Risposta: «Si possono pregare i buoni come messaggeri di Dio ed esecutori della sua volontà; ma il loro potere, proporzionato alla loro elevatezza, dipende sempre dal Signore di tutte le cose, senza il cui permesso non avviene nulla: perciò le preghiere agli Spiriti non hanno efficacia, se non sono gradite a Dio».

Allan Kardec*  Il libro degli spiriti

Nota* Allan Kardec – è il nome con cui è conosciuto uno dei grandi pensatori del Cristianesimo spiritista. Si Chiamava in realtà Hippolyte Lèon Denizard Rivail. Nato a Lyon in Francia(1804) da famiglia borghese che lo educa a principi forti, di onestà e virtù. Dopo i primi studi a Bourg, i genitori nel 1814 lo mandano a studiare nel prestigioso Istituto Pedagogico di Jean Henry Pestalozzi a Yverdon, sul lago di Neuchatel, in Svizzera.

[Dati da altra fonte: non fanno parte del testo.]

(** C4. In two distinct arrays of the same length, the lowest index whose
    elements compare unequal decides the outcome alone: the message is the
    one of that index, and the elements after it have no effect on it, even
    if they differ as well (here at indices 2 and 5). *)
Theorem only_the_first_differing_index :
  (forall (l l' : address) (es acts : list Value) (i : nat) (m : string),
      l <> l' ->
      List.length es = List.length acts ->
      i < List.length es ->
      (forall j, j < i ->
                 _assertEquals (nth j es VNull) (nth j acts VNull) = Return) ->
      _assertEquals (nth i es VNull) (nth i acts VNull) = Throw m ->
      _assertEquals (VArray l es) (VArray l' acts) =
      Throw ("[" ++ string_of_nat i ++ "]" ++ divider (nth i es VNull) ++ m)
      /\ forall es2 acts2 : list Value,
          List.length es2 = List.length acts2 ->
          firstn (S i) es2 = firstn (S i) es ->
          firstn (S i) acts2 = firstn (S i) acts ->
          _assertEquals (VArray l es2) (VArray l' acts2) =
          _assertEquals (VArray l es) (VArray l' acts))
  /\ _assertEquals
       (VArray 1 [VString "a"; VString "b"; VString "c";
                  VString "d"; VString "e"; VString "f"])
       (VArray 2 [VString "a"; VString "b"; VString "x";
                  VString "d"; VString "e"; VString "y"]) =
     Throw ("[2] " ++ value_mismatch "c" "x").
Proof.
  split; [|vm_compute; reflexivity].
  assert (G : forall (l l' : address) (es acts : list Value) (i : nat)
                     (m : string),
             l <> l' ->
             List.length es = List.length acts ->
             i < List.length es ->
             (forall j, j < i ->
                        _assertEquals (nth j es VNull) (nth j acts VNull)
                        = Return) ->
             _assertEquals (nth i es VNull) (nth i acts VNull) = Throw m ->
             _assertEquals (VArray l es) (VArray l' acts) =
             Throw ("[" ++ string_of_nat i ++ "]" ++ divider (nth i es VNull)
                    ++ m)).
  { intros l l' es acts i m Hl Hlen Hi Hbefore Hat.
    rewrite _assertEquals_arrays by assumption.
    rewrite Hlen, Nat.eqb_refl. cbn [negb].
    apply (each_index_nth _assertEquals 0 i); assumption. }
  intros l l' es acts i m Hl Hlen Hi Hbefore Hat.
  split; [apply G; assumption|].
  intros es2 acts2 Hlen2 Hes Hacts.
  rewrite (G l l' es acts i m) by assumption.
  rewrite (G l l' es2 acts2 i m); try assumption.
  - rewrite (nth_of_firstn i i es2 es) by (assumption || lia). reflexivity.
  - apply (length_of_firstn i es2 es); assumption.
  - intros j Hj.
    rewrite (nth_of_firstn i j es2 es), (nth_of_firstn i j acts2 acts)
      by (assumption || lia).
    apply Hbefore, Hj.
  - rewrite (nth_of_firstn i i es2 es), (nth_of_firstn i i acts2 acts)
      by (assumption || lia).
    exact Hat.
Qed.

Nell’istituto si seguivano i principi naturalistici del grande filosofo Jean Jacques Rousseau: i giovani vi venivano educati senza il ricorso, a quel tempo abituale, a punizioni corporali.

Nel 1818 Lèon si diploma brillantemente: conosce, oltre al francese, l’inglese, il tedesco, e l’olandese e possiede una straordinaria preparazione etica e culturale. Fonda a Parigi una scuola ispirata alla Pedagogia di Pestalozzi. Nel 1831 pubblica il fondamentale studio ” Qual è il sistema di studio più in armonia con le necessità dell’ epoca? ” grazie al quale ottiene il Premio dell’ Accademia reale di Arras. Si dedicò alla pedagogia fino al 1848, quando iniziò a studiare lo Spiritismo. La sua piena conversione avvenne perô solo tra il 1854 ed 1855.

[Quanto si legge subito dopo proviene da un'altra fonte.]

(** With twenty or more ranked rows, no row of the best half has a smaller
    metric than a row of the worst half. *)
Theorem best_dominate_worst (ic : string) (view : DataFrame) :
  ic ∈ idh_cols (columns view) →
  (20 ≤ len (df_idh_ranking ic view))%nat →
  ∀ i a j b, (i, a) ∈ rows (top_10 ic view) →
             (j, b) ∈ rows (bottom_10 ic view) →
             fle (num b ic) (num a ic) = true.
Proof.
  intros Hic Hlen i a j b.
  destruct (idh_cols_spec _ _ Hic) as (_ & _ & _ & Hcat).
  set (R := df_idh_ranking ic view) in *.
  pose proof (ranking_not_nan ic view) as Hnn. fold R in Hnn.
  rewrite Forall_forall in Hnn.
  unfold top_10, bottom_10. fold R. rewrite !rows_tagged.
  intros ([i' ra] & [= -> ->] & Ha)%list_elem_of_fmap
         ([j' rb] & [= -> ->] & Hb)%list_elem_of_fmap.
  rewrite !num_tagged by done.
  assert (Hna : num ra ic ≠ NaN).
  { by apply (Hnn (i', ra)), (rows_nlargest_subseteq 10 ic R). }
  assert (Hnb : num rb ic ≠ NaN).
  { by apply (Hnn (j', rb)), (rows_nsmallest_subseteq 10 ic R). }
  destruct (fle (num rb ic) (num ra ic)) eqn:Hba; [done|exfalso].
  set (P := λ x : nat * Row, fle (num x.2 ic) (num ra ic) = false).
  (* the rows above [a]: all of them are in the best half, with [a] *)
  assert (H1 : (length (filter P (rows R)) < 10)%nat).
  { rewrite <-(nlargest_split 10 ic R), filter_app, length_app.
    assert (Hrest : filter P (nlargest_rest 10 ic R) = []).
    { apply filter_none. rewrite Forall_forall. intros x Hx HP.
      pose proof (nlargest_dominates _ _ _ _ _ Ha Hx) as Hd. simpl in Hd.
      rewrite desc_le_fle in Hd; [congruence|done|].
      apply Hnn. rewrite <-(nlargest_split 10 ic R). apply elem_of_app. auto. }
    rewrite Hrest. cbn [length].
    pose proof (length_filter_lt P _ _ Ha) as Hlt.
    pose proof (nlargest_len 10 ic R) as Hl. unfold len in Hl.
    assert (¬ P (i', ra)) as HnP.
    { unfold P; simpl. by rewrite fle_refl. }
    specialize (Hlt HnP). lia. }
  (* the rows outside the worst half: all of them are above [a] *)
  assert (H2 : (10 ≤ length (filter P (rows R)))%nat).
  { rewrite <-(nsmallest_split 10 ic R), filter_app, length_app.
    assert (Hrest : filter P (nsmallest_rest 10 ic R) = nsmallest_rest 10 ic R).
    { apply filter_all. rewrite Forall_forall. intros x Hx. unfold P.
      pose proof (nsmallest_dominates _ _ _ _ _ Hb Hx) as Hd. simpl in Hd.
      rewrite asc_le_fle in Hd; [|done|].
      - destruct (fle (num x.2 ic) (num ra ic)) eqn:Hxa; [|done].
        by rewrite (fle_trans _ _ _ Hd Hxa) in Hba.
      - apply Hnn. rewrite <-(nsmallest_split 10 ic R). apply elem_of_app. auto. }
    rewrite Hrest.
    pose proof (nsmallest_split 10 ic R) as Hs.
    apply Permutation_length in Hs. rewrite length_app in Hs.
    pose proof (nsmallest_len 10 ic R) as Hl. unfold len in *. lia. }
  lia.
Qed.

Le prime esperienze medianiche osservate da Lèon Denizard si verificarono in una non meglio precisata sera del maggio 1855 nella casa parigina della signora Plainemaison. Decise cosi di studiare razionalmente le legge che presiedono ai fenomeni spiritisti . Il 25 marzo 1856, dopo mesi di studi indefessi, aveva raccolto gran parte del materiale che andrà a costituire Il Libro degli Spiriti, diventando così il codificatore di quei fenomeni. Poco più di un mese dopo, il 30 aprile, seppe della sua missione dalla medium Aline C. Scelse lo pseudonimo Allan Kardec per i misteriosi legami che lo vincolavano a vite anteriori, ma soprattutto per non mischiare la sua opera di docente con il suo lavoro di codificatore spiritista.
Con straordinaria passione scrive Il Libro degli Spiriti, pubblicato nel 1857, conteneva 501 quesiti, stampati su doppia colonna, una per le domande, l’altra per le risposte degli spiriti.
Dal 1857 al 1869 si dedicò completamente al spiritismo: fondò nell’ aprile 1858, la Società parigina per gli Studi Spiritisti e, poco dopo, la Rivista Spiritista. Via via diede vita a un poderoso sistema di corrispondenza con diversi paesi, viaggiando e tenendo conferenze per stimolare la formazione di nuovi centri e per completare la sua missione di codificatore. Pubblicò altri quattro libri, che con il Libro degli Spiriti formano il cosiddetto Pentateuco Kardequiano: Libro dei Medium(1861)/Il Vangelo secondo lo Spiritismo(1864)/Il Cielo e l’Inferno(1865)/La Genesi(1868). Nel pieno dell’attività quando non aveva ancora 65 anni,  Allan Kardec disincarnò il 31 marzo 1869, per un aneurisma cerebrale.”